(** * UVM variant 21: bit-field codec, assembler and interpreter

    A shallow embedding of [src/utils.py], [src/assembler.py] and
    [src/interpreter.py], followed by the properties of the instruction
    codec and of the execution engine.

    Python integers are unbounded and signed: they are [Z].  Python lists
    used as arrays ([regs], [mem]) are [list Z] read with stdpp's lookup and
    written with stdpp's insert, with Python's own out-of-range behaviour
    written out.  Exceptions are values of [exn]; one constructor per
    [raise] site of the sources, so that two raises of the same Python class
    stay distinguishable. *)

From Stdlib Require Import ZArith List String Ascii Strings.Byte Lia Bool.
From stdpp Require Import base tactics option list numbers strings gmap.

Local Open Scope Z_scope.

(* ===================================================================== *)
(** * Python runtime: exceptions and integer primitives                   *)
(* ===================================================================== *)

Module Py.

(** The exception classes the sources raise or let escape. *)
Inductive pyclass : Type :=
| ClsValueError | ClsIndexError | ClsMemoryError | ClsKeyError
| ClsZeroDivisionError | ClsOverflowError.

(** One constructor per raise site. *)
Inductive exn : Type :=
| ValueError_negative_shift
    (* [a << n] or [a >> n] with [n < 0] *)
| ValueError_int_literal (s : string)
    (* [int(s)] on a string that is no integer literal *)
| ValueError_alignment
    (* interpreter.py:42, "Binary length must be multiple of 4 bytes" *)
| ValueError_unknown_opcode (A : Z)
    (* interpreter.py:143 *)
| ValueError_unknown_ir (cmd : string)
    (* assembler.py:84 *)
| ValueError_arity (cmd : string) (n got line : Z)
    (* assembler.py:128, raised by [need] *)
| ValueError_unknown_command (cmd : string) (line : Z)
    (* assembler.py:158 *)
| MemoryError_too_large (program_len mem_size : Z)
    (* interpreter.py:57 *)
| IndexError_register (op field : string) (idx : Z)
    (* interpreter.py:91,100,102,112,125,127,129 *)
| IndexError_address (what : string) (addr mem_size : Z)
    (* interpreter.py:33, raised by [_check_addr] *)
| IndexError_list
    (* a list subscript outside [-len, len) *)
| KeyError (key : string)
    (* a dict subscript with a missing key *)
| ZeroDivisionError
    (* [pow(0, n)] with [n < 0] *)
| OverflowError.
    (* int too large for a float, or for [to_bytes] *)

Definition class_of (e : exn) : pyclass :=
  match e with
  | ValueError_negative_shift | ValueError_int_literal _
  | ValueError_alignment | ValueError_unknown_opcode _
  | ValueError_unknown_ir _ | ValueError_arity _ _ _ _
  | ValueError_unknown_command _ _ => ClsValueError
  | MemoryError_too_large _ _ => ClsMemoryError
  | IndexError_register _ _ _ | IndexError_address _ _ _
  | IndexError_list => ClsIndexError
  | KeyError _ => ClsKeyError
  | ZeroDivisionError => ClsZeroDivisionError
  | OverflowError => ClsOverflowError
  end.

(** A computation that returns or raises. *)
Inductive result (A : Type) : Type :=
| Ok (a : A)
| Err (e : exn).
Arguments Ok {A} a.
Arguments Err {A} e.

#[global] Instance result_ret : MRet result := fun A a => Ok a.
#[global] Instance result_bind : MBind result := fun A B f m =>
  match m with
  | Ok a => f a
  | Err e => Err e
  end.
#[global] Instance result_fmap : FMap result := fun A B f m =>
  match m with
  | Ok a => Ok (f a)
  | Err e => Err e
  end.

(** [a << n] and [a >> n]: a negative count raises ValueError. *)
Definition lshift (a n : Z) : result Z :=
  if n <? 0 then Err ValueError_negative_shift else Ok (Z.shiftl a n).

Definition rshift (a n : Z) : result Z :=
  if n <? 0 then Err ValueError_negative_shift else Ok (Z.shiftr a n).

(** [len(l)] *)
Definition len {A} (l : list A) : Z := Z.of_nat (length l).

(** [l[i]] on a list: indices in [-len, 0) count from the end. *)
Definition getitem {A} (l : list A) (i : Z) : result A :=
  let j := if i <? 0 then len l + i else i in
  if (j <? 0) || (len l <=? j) then Err IndexError_list
  else match l !! Z.to_nat j with
       | Some x => Ok x
       | None => Err IndexError_list
       end.

(** [l[i] = x] on a list. *)
Definition setitem {A} (l : list A) (i : Z) (x : A) : result (list A) :=
  let j := if i <? 0 then len l + i else i in
  if (j <? 0) || (len l <=? j) then Err IndexError_list
  else Ok (<[Z.to_nat j := x]> l).

(** [[x] * n]: a negative count gives the empty list. *)
Definition list_repeat {A} (x : A) (n : Z) : list A := repeat x (Z.to_nat n).

(** [range(start, stop, step)] for a positive step. *)
Definition range (start stop step : Z) : list Z :=
  map (fun k => start + Z.of_nat k * step)
      (seq 0 (Z.to_nat ((stop - start + step - 1) / step))).

(** [b[i:j]] for [0 <= i <= j]: slices are clipped to the sequence. *)
Definition slice {A} (l : list A) (i j : Z) : list A :=
  firstn (Z.to_nat (j - i)) (skipn (Z.to_nat i) l).

(** [int.from_bytes(bs, "little")] *)
Definition from_bytes_little (bs : list byte) : Z :=
  fold_right (fun b acc => Z.of_N (Byte.to_N b) + 256 * acc) 0 bs.

(** The [n] low bytes of [v], least significant first. *)
Fixpoint bytes_little (n : nat) (v : Z) : list byte :=
  match n with
  | O => []
  | S n' =>
      match Byte.of_N (Z.to_N (v mod 256)) with
      | Some b => b :: bytes_little n' (v / 256)
      | None => []
      end
  end.

(** [v.to_bytes(n, "little")]: unsigned, so a negative [v] or one that
    needs more than [n] bytes raises OverflowError. *)
Definition to_bytes_little (v : Z) (n : nat) : result (list byte) :=
  if (v <? 0) || (256 ^ Z.of_nat n <=? v) then Err OverflowError
  else Ok (bytes_little n v).

(** [float(a)] raises OverflowError once [a] rounds to 2^1024 or beyond. *)
Definition float_overflows (a : Z) : bool :=
  2 ^ 1024 - 2 ^ 970 <=? Z.abs a.

(** [int(pow(a, b))] on two ints.

    For [b >= 0] CPython computes the exact integer power.  For [b < 0]
    it converts both operands to floats and takes the float power; the
    integer part of that float is determined by the operands: the
    conversion overflows for huge operands, a zero base raises
    ZeroDivisionError, a base of absolute value at least 2 gives a float of
    magnitude at most 0.5 (truncated to 0 by [int]), and a base of 1 or -1
    gives 1.0 or -1.0, the sign by the parity of the exponent as a float
    (floats of magnitude 2^53 and above are even). *)
Definition int_pow (a b : Z) : result Z :=
  if 0 <=? b then Ok (a ^ b)
  else if float_overflows a || float_overflows b then Err OverflowError
  else if a =? 0 then Err ZeroDivisionError
  else if a =? 1 then Ok 1
  else if a =? -1 then
    Ok (if Z.odd b && (Z.abs b <? 2 ^ 53) then -1 else 1)
  else Ok 0.

End Py.
Export Py.

(* ===================================================================== *)
(** * src/utils.py                                                        *)
(* ===================================================================== *)

Module Utils.

(** [def mask(n): return (1 << n) - 1] *)
Definition mask (n : Z) : result Z :=
  x ← lshift 1 n; mret (x - 1).

(** The body of the [for] loop of [pack_fields], threading [val]. *)
Fixpoint pack_fields_loop (val : Z) (pairs : list (Z * Z * Z)) : result Z :=
  match pairs with
  | [] => Ok val
  | (v, start, width) :: rest =>
      m ← mask width;
      x ← lshift (Z.land v m) start;
      pack_fields_loop (Z.lor val x) rest
  end.

(** [def pack_fields(pairs)] *)
Definition pack_fields (pairs : list (Z * Z * Z)) : result Z :=
  val ← pack_fields_loop 0 pairs;
  mret (Z.land val 0xFFFFFFFF).

(** [def unpack_field(cmd, start, width)] *)
Definition unpack_field (cmd start width : Z) : result Z :=
  x ← rshift cmd start;
  m ← mask width;
  mret (Z.land x m).

End Utils.
Export Utils.

(* ===================================================================== *)
(** * Python string built-ins used by the assembler                       *)
(* ===================================================================== *)

(** [str.upper], [str.strip] and [int(str)] belong to the Python runtime,
    not to the repository.  The assembler is embedded over any
    implementation of them; [ascii_str_ops] below is the one for ASCII
    text that the concrete programs are run with. *)
Class StrOps : Type := {
  str_upper : string -> string;
  str_strip : string -> string;
  str_int : string -> option Z
}.

Module AsciiStr.

Definition upper_char (c : ascii) : ascii :=
  let n := nat_of_ascii c in
  if ((97 <=? n) && (n <=? 122))%nat then ascii_of_nat (n - 32) else c.

Fixpoint upper (s : string) : string :=
  match s with
  | EmptyString => EmptyString
  | String c s' => String (upper_char c) (upper s')
  end.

══════════

• Problem to work on
Look through the entries above; find each line with the word "codec" and copy it.

• Exercise answer
(** * UVM variant 21: bit-field codec, assembler and interpreter
    codec and of the execution engine.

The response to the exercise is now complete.